Work request | From the records below, print exactly the lines starting at the one containing "zip_with (fun a b => [a; b]) c1 c2." and ending at the one containing "L -> string)", ends included, and nothing else.

Stored data:
+--

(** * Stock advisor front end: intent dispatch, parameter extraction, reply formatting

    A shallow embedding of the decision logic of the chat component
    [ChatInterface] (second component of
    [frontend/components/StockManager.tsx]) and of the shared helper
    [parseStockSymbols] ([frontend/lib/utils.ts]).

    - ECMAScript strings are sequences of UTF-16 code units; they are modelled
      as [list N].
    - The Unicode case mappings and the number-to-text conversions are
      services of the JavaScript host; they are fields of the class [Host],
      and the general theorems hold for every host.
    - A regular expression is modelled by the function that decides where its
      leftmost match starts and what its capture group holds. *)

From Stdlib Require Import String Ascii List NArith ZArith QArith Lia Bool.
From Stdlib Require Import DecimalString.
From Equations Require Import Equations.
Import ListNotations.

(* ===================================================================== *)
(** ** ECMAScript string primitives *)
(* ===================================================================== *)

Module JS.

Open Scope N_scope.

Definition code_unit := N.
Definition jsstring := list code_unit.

+--

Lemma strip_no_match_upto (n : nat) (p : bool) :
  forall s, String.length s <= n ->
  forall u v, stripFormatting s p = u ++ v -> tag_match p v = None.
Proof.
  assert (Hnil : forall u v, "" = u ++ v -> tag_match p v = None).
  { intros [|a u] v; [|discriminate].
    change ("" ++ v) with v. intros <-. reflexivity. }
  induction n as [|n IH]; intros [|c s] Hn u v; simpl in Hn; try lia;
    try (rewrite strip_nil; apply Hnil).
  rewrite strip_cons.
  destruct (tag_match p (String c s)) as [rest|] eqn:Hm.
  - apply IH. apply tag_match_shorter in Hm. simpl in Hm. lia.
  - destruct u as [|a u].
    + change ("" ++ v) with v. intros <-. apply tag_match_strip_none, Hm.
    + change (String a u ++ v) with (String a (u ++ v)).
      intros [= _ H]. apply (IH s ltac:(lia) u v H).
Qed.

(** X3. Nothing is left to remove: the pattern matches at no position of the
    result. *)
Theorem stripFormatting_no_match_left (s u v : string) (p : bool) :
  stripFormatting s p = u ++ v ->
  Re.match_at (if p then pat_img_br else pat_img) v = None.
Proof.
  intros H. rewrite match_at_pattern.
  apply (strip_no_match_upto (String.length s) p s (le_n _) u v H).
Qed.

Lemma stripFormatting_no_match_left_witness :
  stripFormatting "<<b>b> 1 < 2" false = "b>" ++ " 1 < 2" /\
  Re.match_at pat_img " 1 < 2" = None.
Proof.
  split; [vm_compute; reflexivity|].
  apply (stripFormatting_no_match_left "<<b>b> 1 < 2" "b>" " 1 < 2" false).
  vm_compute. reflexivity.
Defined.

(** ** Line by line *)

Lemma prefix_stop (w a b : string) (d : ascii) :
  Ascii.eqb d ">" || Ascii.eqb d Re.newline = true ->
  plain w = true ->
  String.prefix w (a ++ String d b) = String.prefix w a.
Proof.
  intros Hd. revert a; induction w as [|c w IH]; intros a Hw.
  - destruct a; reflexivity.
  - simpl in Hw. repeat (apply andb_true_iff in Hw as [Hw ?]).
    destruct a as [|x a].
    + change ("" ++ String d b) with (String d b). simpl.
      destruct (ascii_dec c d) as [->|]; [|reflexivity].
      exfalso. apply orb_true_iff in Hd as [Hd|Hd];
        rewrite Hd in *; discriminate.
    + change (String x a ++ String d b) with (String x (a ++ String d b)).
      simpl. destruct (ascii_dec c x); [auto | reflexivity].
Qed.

+--

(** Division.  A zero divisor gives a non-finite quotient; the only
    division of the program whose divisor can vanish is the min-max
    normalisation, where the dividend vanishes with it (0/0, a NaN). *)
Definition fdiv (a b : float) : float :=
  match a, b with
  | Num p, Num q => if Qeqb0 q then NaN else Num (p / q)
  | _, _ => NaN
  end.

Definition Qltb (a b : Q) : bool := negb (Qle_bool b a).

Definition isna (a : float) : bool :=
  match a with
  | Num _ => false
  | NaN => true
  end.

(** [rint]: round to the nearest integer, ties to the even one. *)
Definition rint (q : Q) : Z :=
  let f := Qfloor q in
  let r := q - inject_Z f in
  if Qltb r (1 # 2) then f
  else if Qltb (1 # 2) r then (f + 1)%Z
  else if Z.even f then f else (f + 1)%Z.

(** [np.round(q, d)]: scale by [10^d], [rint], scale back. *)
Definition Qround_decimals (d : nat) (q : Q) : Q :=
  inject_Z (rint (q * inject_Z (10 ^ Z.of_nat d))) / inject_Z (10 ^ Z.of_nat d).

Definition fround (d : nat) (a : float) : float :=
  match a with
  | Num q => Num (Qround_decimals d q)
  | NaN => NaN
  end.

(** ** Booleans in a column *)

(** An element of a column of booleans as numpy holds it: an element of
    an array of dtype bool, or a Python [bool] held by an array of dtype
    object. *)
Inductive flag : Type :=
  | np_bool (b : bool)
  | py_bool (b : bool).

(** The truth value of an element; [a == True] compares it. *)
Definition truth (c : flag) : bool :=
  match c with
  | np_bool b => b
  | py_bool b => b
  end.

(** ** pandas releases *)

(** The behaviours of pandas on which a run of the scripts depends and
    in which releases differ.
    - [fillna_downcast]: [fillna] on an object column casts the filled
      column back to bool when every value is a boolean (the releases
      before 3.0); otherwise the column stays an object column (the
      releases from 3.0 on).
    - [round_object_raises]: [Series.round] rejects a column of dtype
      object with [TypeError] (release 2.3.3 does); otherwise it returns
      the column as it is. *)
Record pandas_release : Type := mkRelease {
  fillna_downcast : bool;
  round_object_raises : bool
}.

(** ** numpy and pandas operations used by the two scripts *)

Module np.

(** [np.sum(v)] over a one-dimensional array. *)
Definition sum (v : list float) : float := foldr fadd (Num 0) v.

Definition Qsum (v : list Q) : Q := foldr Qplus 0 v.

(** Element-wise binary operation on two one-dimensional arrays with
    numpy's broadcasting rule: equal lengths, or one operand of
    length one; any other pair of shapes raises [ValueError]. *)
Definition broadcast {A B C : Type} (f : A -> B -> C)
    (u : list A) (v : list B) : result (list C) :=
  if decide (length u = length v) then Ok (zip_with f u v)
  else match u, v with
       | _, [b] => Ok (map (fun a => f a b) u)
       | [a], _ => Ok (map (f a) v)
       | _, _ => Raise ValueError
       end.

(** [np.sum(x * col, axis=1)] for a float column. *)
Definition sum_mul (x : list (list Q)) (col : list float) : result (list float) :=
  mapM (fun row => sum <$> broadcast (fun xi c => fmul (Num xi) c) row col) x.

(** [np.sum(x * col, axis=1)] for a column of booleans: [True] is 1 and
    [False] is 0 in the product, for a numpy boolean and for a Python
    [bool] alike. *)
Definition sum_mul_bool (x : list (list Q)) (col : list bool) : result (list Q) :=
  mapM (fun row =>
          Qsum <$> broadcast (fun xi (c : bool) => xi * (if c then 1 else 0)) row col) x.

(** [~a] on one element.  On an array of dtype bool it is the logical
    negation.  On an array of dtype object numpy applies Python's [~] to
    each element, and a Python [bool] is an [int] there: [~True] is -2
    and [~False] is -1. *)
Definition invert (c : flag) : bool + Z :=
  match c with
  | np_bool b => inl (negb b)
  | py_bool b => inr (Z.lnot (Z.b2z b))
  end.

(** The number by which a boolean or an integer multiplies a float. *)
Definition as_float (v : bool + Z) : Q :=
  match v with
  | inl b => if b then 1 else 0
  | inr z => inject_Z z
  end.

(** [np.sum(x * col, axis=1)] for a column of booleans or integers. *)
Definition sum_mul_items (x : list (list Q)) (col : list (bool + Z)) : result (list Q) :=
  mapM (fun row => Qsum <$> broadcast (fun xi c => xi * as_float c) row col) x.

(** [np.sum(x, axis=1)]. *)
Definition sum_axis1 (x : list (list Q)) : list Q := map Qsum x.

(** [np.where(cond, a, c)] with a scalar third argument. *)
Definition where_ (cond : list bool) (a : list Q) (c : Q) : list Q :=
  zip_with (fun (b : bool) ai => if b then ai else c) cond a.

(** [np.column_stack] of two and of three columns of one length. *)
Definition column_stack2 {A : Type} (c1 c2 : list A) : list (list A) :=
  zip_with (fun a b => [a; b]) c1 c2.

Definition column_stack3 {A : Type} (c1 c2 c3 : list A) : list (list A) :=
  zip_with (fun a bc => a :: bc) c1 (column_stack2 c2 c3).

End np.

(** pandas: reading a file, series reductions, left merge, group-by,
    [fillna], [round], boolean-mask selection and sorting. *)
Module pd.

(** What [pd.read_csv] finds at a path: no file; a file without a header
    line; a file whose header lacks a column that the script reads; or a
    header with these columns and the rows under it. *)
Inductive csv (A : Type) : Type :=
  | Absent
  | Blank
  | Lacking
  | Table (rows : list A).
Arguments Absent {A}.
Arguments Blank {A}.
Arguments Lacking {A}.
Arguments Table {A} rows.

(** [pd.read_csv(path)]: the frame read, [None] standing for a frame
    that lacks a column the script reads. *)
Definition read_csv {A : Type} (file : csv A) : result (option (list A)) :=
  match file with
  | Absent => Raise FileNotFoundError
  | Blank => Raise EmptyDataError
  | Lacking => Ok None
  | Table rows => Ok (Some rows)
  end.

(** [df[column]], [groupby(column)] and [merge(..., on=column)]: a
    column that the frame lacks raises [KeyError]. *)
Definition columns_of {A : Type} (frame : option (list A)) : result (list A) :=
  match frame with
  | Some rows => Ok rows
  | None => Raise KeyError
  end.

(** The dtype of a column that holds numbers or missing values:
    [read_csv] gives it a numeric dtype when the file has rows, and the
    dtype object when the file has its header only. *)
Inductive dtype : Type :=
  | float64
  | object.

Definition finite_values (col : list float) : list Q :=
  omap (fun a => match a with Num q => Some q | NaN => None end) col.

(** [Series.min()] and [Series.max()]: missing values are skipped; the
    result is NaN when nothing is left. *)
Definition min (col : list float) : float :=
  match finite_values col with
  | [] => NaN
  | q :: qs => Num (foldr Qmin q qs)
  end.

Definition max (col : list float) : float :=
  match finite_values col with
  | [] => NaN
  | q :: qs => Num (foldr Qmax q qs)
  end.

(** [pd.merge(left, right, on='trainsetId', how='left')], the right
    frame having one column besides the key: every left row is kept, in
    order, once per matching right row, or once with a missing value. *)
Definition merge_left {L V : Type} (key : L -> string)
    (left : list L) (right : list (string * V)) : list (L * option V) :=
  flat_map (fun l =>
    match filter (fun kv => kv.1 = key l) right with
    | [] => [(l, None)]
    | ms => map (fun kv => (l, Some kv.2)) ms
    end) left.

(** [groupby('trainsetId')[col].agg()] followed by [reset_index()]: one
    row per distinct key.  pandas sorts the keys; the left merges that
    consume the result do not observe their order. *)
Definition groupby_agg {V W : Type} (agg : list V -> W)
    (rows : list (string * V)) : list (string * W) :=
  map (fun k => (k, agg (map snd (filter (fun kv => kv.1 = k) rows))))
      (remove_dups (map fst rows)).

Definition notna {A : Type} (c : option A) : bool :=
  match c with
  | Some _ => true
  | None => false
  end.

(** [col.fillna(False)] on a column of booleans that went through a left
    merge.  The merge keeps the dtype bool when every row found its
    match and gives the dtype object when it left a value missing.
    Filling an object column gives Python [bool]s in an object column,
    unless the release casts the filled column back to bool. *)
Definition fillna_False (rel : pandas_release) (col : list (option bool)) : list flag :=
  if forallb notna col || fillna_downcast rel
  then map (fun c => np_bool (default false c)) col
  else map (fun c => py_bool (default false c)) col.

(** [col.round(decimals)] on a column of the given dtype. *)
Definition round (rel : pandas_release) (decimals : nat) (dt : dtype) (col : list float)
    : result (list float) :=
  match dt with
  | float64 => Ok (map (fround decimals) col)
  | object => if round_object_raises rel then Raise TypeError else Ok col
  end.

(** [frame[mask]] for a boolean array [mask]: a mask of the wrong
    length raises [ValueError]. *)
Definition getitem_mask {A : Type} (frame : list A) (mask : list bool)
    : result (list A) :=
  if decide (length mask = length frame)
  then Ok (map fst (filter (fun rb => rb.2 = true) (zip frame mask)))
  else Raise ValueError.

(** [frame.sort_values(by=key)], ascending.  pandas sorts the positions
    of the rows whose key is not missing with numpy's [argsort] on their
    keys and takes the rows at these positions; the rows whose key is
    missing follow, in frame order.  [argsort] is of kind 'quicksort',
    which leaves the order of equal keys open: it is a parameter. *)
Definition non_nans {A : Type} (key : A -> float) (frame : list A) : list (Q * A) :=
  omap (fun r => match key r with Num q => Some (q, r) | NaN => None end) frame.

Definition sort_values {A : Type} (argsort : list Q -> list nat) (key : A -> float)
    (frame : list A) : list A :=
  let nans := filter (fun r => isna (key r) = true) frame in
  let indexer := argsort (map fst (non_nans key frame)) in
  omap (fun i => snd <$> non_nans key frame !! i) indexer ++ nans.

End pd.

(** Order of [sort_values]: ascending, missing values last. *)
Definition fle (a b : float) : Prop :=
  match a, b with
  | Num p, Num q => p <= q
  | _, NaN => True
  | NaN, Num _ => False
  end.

+--

Exercise result |
  zip_with (fun a b => [a; b]) c1 c2.

Definition column_stack3 {A : Type} (c1 c2 c3 : list A) : list (list A) :=
  zip_with (fun a bc => a :: bc) c1 (column_stack2 c2 c3).

End np.

(** pandas: reading a file, series reductions, left merge, group-by,
    [fillna], [round], boolean-mask selection and sorting. *)
Module pd.

(** What [pd.read_csv] finds at a path: no file; a file without a header
    line; a file whose header lacks a column that the script reads; or a
    header with these columns and the rows under it. *)
Inductive csv (A : Type) : Type :=
  | Absent
  | Blank
  | Lacking
  | Table (rows : list A).
Arguments Absent {A}.
Arguments Blank {A}.
Arguments Lacking {A}.
Arguments Table {A} rows.

(** [pd.read_csv(path)]: the frame read, [None] standing for a frame
    that lacks a column the script reads. *)
Definition read_csv {A : Type} (file : csv A) : result (option (list A)) :=
  match file with
  | Absent => Raise FileNotFoundError
  | Blank => Raise EmptyDataError
  | Lacking => Ok None
  | Table rows => Ok (Some rows)
  end.

(** [df[column]], [groupby(column)] and [merge(..., on=column)]: a
    column that the frame lacks raises [KeyError]. *)
Definition columns_of {A : Type} (frame : option (list A)) : result (list A) :=
  match frame with
  | Some rows => Ok rows
  | None => Raise KeyError
  end.

(** The dtype of a column that holds numbers or missing values:
    [read_csv] gives it a numeric dtype when the file has rows, and the
    dtype object when the file has its header only. *)
Inductive dtype : Type :=
  | float64
  | object.

Definition finite_values (col : list float) : list Q :=
  omap (fun a => match a with Num q => Some q | NaN => None end) col.

(** [Series.min()] and [Series.max()]: missing values are skipped; the
    result is NaN when nothing is left. *)
Definition min (col : list float) : float :=
  match finite_values col with
  | [] => NaN
  | q :: qs => Num (foldr Qmin q qs)
  end.

Definition max (col : list float) : float :=
  match finite_values col with
  | [] => NaN
  | q :: qs => Num (foldr Qmax q qs)
  end.

(** [pd.merge(left, right, on='trainsetId', how='left')], the right
    frame having one column besides the key: every left row is kept, in
    order, once per matching right row, or once with a missing value. *)
Definition merge_left {L V : Type} (key : L -> string)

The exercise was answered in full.